WORK INSTRUCTIONS. Look through the records below for the line with "- destruct (is_digit c) eqn:Hd." and the line with "(** [int] accepts", then return those lines and all lines between, exactly.
[[ INPUT RECORDS open ]]
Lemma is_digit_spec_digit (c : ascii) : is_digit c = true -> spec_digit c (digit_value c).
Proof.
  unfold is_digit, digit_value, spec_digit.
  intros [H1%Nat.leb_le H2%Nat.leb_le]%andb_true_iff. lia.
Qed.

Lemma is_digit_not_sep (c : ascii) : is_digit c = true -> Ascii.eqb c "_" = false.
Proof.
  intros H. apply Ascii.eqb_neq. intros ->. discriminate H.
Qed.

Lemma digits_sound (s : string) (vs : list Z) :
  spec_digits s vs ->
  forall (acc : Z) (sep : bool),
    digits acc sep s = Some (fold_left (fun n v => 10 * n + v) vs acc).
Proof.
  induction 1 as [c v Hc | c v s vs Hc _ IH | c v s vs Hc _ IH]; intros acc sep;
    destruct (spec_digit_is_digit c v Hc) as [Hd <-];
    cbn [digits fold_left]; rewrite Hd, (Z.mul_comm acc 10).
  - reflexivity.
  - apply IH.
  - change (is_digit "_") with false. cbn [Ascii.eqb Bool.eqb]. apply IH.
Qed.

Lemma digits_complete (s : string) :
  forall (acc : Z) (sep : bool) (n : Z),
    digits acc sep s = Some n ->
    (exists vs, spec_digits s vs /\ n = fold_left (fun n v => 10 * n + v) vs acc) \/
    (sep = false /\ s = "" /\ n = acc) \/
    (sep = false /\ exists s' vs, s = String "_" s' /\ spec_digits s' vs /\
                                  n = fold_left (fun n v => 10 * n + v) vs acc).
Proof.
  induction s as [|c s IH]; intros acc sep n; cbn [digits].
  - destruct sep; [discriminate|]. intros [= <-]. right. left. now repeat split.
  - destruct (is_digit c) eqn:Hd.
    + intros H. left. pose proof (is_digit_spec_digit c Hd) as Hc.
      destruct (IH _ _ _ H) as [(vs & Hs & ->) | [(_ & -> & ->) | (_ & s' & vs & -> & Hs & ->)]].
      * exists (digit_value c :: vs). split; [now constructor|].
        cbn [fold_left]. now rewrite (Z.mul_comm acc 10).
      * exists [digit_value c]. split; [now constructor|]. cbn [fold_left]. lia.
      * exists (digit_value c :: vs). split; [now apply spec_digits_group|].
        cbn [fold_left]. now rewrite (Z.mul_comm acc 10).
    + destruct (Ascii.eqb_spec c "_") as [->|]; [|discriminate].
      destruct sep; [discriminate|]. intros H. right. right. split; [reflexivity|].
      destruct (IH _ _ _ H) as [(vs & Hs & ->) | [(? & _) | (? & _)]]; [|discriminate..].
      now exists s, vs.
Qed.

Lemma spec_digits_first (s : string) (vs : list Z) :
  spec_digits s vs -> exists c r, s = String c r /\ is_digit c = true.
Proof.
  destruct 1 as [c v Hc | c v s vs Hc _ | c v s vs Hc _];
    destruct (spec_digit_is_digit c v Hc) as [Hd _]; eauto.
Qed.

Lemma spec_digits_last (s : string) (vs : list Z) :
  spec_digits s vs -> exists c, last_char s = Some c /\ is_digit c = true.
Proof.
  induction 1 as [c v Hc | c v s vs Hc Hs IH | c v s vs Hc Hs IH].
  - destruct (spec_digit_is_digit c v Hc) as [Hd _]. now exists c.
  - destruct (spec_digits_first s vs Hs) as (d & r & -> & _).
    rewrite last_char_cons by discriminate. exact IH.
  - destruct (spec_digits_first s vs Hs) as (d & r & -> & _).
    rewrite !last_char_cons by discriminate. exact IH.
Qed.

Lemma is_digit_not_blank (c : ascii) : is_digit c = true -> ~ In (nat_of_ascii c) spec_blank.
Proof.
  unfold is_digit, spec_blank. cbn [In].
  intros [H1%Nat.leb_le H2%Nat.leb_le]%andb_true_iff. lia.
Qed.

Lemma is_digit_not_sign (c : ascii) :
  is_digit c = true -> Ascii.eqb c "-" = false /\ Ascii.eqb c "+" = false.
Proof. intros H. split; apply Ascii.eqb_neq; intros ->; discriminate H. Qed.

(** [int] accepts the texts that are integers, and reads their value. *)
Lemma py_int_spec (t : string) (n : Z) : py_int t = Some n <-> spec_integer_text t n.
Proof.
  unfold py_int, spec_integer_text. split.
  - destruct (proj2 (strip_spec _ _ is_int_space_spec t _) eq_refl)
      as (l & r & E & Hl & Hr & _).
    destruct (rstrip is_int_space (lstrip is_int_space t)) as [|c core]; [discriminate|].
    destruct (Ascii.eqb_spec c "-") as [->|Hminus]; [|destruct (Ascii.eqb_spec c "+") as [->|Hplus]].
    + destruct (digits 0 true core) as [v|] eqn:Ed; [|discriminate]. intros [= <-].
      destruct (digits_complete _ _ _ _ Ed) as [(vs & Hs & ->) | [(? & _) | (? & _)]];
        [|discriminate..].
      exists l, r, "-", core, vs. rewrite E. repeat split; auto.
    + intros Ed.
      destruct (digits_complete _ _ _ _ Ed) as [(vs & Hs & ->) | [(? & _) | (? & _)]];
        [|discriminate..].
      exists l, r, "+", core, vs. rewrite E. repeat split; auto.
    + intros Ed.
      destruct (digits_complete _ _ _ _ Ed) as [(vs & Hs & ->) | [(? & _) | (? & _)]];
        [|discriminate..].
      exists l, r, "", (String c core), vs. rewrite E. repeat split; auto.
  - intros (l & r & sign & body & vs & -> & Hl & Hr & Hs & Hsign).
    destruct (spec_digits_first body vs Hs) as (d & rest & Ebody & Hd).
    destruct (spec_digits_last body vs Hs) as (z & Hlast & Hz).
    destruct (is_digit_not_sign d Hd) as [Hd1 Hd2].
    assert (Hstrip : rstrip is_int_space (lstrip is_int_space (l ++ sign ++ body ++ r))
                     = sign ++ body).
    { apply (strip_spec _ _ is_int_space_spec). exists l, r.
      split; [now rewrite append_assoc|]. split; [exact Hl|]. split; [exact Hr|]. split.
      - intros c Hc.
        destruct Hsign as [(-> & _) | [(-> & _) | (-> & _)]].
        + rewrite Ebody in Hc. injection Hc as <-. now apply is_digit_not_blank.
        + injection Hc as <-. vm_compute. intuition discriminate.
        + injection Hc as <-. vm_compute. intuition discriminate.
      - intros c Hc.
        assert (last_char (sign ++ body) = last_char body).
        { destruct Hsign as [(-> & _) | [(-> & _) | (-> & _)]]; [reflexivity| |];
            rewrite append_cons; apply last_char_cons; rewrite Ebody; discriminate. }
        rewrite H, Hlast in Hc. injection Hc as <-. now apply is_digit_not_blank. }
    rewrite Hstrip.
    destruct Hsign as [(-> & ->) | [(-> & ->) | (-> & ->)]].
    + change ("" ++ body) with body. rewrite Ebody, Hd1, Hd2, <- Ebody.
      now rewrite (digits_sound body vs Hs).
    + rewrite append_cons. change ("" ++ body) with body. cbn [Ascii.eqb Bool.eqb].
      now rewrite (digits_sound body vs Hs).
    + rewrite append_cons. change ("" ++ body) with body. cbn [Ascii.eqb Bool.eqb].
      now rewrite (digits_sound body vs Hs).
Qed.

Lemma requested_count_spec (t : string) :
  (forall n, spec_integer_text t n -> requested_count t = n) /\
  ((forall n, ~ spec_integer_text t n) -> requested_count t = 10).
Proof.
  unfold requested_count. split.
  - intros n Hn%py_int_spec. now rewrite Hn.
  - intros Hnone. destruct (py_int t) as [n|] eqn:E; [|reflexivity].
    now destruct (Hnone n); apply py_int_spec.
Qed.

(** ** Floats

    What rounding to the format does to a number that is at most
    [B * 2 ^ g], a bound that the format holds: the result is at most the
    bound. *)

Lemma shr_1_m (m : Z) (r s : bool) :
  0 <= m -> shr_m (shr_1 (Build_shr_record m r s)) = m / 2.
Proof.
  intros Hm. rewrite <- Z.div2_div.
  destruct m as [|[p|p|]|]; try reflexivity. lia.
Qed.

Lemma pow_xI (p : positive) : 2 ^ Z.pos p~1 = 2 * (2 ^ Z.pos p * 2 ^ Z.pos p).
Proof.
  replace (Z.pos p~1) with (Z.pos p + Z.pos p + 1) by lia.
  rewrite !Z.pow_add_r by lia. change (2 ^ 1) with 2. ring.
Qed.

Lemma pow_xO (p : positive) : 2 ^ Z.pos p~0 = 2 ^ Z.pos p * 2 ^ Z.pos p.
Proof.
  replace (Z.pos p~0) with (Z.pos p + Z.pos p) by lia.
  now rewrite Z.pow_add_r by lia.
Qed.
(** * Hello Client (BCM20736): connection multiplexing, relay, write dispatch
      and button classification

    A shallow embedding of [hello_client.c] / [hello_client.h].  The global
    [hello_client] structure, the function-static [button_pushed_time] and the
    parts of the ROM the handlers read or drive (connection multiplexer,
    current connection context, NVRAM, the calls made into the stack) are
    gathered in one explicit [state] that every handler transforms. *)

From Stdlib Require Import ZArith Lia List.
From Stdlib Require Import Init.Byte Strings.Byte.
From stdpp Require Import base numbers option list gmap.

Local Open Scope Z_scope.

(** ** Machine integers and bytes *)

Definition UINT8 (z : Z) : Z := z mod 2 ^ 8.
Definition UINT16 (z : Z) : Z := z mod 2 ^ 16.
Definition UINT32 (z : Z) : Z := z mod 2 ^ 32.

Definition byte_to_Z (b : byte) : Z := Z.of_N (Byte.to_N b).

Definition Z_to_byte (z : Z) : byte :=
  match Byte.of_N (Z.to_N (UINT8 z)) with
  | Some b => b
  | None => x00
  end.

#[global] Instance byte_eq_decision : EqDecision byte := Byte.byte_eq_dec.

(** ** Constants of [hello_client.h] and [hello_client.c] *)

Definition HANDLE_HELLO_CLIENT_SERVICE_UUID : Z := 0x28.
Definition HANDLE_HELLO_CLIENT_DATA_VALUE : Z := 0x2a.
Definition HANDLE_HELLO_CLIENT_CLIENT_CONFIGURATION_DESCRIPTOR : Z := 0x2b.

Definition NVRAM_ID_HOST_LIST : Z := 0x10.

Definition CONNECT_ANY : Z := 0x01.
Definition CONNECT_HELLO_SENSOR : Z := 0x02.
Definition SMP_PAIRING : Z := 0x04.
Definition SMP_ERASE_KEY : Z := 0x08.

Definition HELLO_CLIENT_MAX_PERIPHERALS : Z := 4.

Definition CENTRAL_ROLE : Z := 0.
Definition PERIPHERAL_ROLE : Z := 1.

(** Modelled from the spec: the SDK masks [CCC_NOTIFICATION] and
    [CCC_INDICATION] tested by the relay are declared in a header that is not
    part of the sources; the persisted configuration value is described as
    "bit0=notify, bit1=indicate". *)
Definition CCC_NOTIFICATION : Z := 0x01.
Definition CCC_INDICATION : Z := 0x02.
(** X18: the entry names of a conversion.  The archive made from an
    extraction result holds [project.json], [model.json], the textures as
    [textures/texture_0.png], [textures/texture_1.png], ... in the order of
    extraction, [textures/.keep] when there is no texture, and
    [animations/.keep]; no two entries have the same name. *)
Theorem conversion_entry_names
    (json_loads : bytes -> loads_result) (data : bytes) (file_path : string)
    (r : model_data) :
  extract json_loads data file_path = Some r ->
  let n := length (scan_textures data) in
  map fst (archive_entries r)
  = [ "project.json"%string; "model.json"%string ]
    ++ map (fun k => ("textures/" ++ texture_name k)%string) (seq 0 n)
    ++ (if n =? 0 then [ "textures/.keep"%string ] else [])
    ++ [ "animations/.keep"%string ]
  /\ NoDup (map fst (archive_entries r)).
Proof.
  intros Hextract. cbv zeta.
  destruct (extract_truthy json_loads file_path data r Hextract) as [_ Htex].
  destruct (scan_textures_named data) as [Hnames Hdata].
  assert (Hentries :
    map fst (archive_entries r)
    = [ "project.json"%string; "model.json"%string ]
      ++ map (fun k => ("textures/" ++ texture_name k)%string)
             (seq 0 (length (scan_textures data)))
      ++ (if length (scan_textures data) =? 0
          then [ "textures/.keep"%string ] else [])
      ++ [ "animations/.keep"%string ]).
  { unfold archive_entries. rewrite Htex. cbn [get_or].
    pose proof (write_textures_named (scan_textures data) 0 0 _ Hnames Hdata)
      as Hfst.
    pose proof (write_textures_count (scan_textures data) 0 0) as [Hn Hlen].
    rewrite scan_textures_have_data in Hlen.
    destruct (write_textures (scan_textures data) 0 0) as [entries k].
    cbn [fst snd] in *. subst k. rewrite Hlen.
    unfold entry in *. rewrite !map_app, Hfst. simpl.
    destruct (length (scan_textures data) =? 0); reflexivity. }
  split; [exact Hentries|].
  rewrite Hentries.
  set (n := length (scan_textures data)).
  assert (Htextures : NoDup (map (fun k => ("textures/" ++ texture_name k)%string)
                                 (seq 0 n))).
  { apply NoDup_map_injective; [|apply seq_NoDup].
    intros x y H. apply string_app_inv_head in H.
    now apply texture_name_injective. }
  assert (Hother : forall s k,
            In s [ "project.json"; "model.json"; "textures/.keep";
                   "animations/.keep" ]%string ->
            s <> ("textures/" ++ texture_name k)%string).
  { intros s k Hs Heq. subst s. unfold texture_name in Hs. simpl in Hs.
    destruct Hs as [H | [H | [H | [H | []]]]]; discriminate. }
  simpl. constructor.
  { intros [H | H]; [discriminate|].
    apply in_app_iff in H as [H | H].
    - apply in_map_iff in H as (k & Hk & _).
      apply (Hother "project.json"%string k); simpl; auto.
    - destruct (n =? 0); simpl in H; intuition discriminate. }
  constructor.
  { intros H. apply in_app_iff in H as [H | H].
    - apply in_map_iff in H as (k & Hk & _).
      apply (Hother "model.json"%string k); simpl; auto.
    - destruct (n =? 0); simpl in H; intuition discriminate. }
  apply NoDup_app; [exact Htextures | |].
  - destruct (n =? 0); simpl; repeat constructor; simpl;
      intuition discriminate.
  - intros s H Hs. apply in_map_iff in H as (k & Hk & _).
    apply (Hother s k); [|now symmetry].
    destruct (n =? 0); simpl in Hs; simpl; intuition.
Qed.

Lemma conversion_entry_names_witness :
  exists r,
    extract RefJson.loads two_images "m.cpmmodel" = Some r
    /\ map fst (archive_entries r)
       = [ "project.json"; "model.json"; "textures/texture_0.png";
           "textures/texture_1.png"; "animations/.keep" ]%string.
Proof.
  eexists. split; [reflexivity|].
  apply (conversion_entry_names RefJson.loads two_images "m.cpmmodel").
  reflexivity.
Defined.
[[ INPUT RECORDS closed ]]
TASK RESULT.
  - destruct (is_digit c) eqn:Hd.
    + intros H. left. pose proof (is_digit_spec_digit c Hd) as Hc.
      destruct (IH _ _ _ H) as [(vs & Hs & ->) | [(_ & -> & ->) | (_ & s' & vs & -> & Hs & ->)]].
      * exists (digit_value c :: vs). split; [now constructor|].
        cbn [fold_left]. now rewrite (Z.mul_comm acc 10).
      * exists [digit_value c]. split; [now constructor|]. cbn [fold_left]. lia.
      * exists (digit_value c :: vs). split; [now apply spec_digits_group|].
        cbn [fold_left]. now rewrite (Z.mul_comm acc 10).
    + destruct (Ascii.eqb_spec c "_") as [->|]; [|discriminate].
      destruct sep; [discriminate|]. intros H. right. right. split; [reflexivity|].
      destruct (IH _ _ _ H) as [(vs & Hs & ->) | [(? & _) | (? & _)]]; [|discriminate..].
      now exists s, vs.
Qed.

Lemma spec_digits_first (s : string) (vs : list Z) :
  spec_digits s vs -> exists c r, s = String c r /\ is_digit c = true.
Proof.
  destruct 1 as [c v Hc | c v s vs Hc _ | c v s vs Hc _];
    destruct (spec_digit_is_digit c v Hc) as [Hd _]; eauto.
Qed.

Lemma spec_digits_last (s : string) (vs : list Z) :
  spec_digits s vs -> exists c, last_char s = Some c /\ is_digit c = true.
Proof.
  induction 1 as [c v Hc | c v s vs Hc Hs IH | c v s vs Hc Hs IH].
  - destruct (spec_digit_is_digit c v Hc) as [Hd _]. now exists c.
  - destruct (spec_digits_first s vs Hs) as (d & r & -> & _).
    rewrite last_char_cons by discriminate. exact IH.
  - destruct (spec_digits_first s vs Hs) as (d & r & -> & _).
    rewrite !last_char_cons by discriminate. exact IH.
Qed.

Lemma is_digit_not_blank (c : ascii) : is_digit c = true -> ~ In (nat_of_ascii c) spec_blank.
Proof.
  unfold is_digit, spec_blank. cbn [In].
  intros [H1%Nat.leb_le H2%Nat.leb_le]%andb_true_iff. lia.
Qed.

Lemma is_digit_not_sign (c : ascii) :
  is_digit c = true -> Ascii.eqb c "-" = false /\ Ascii.eqb c "+" = false.
Proof. intros H. split; apply Ascii.eqb_neq; intros ->; discriminate H. Qed.

(** [int] accepts the texts that are integers, and reads their value. *)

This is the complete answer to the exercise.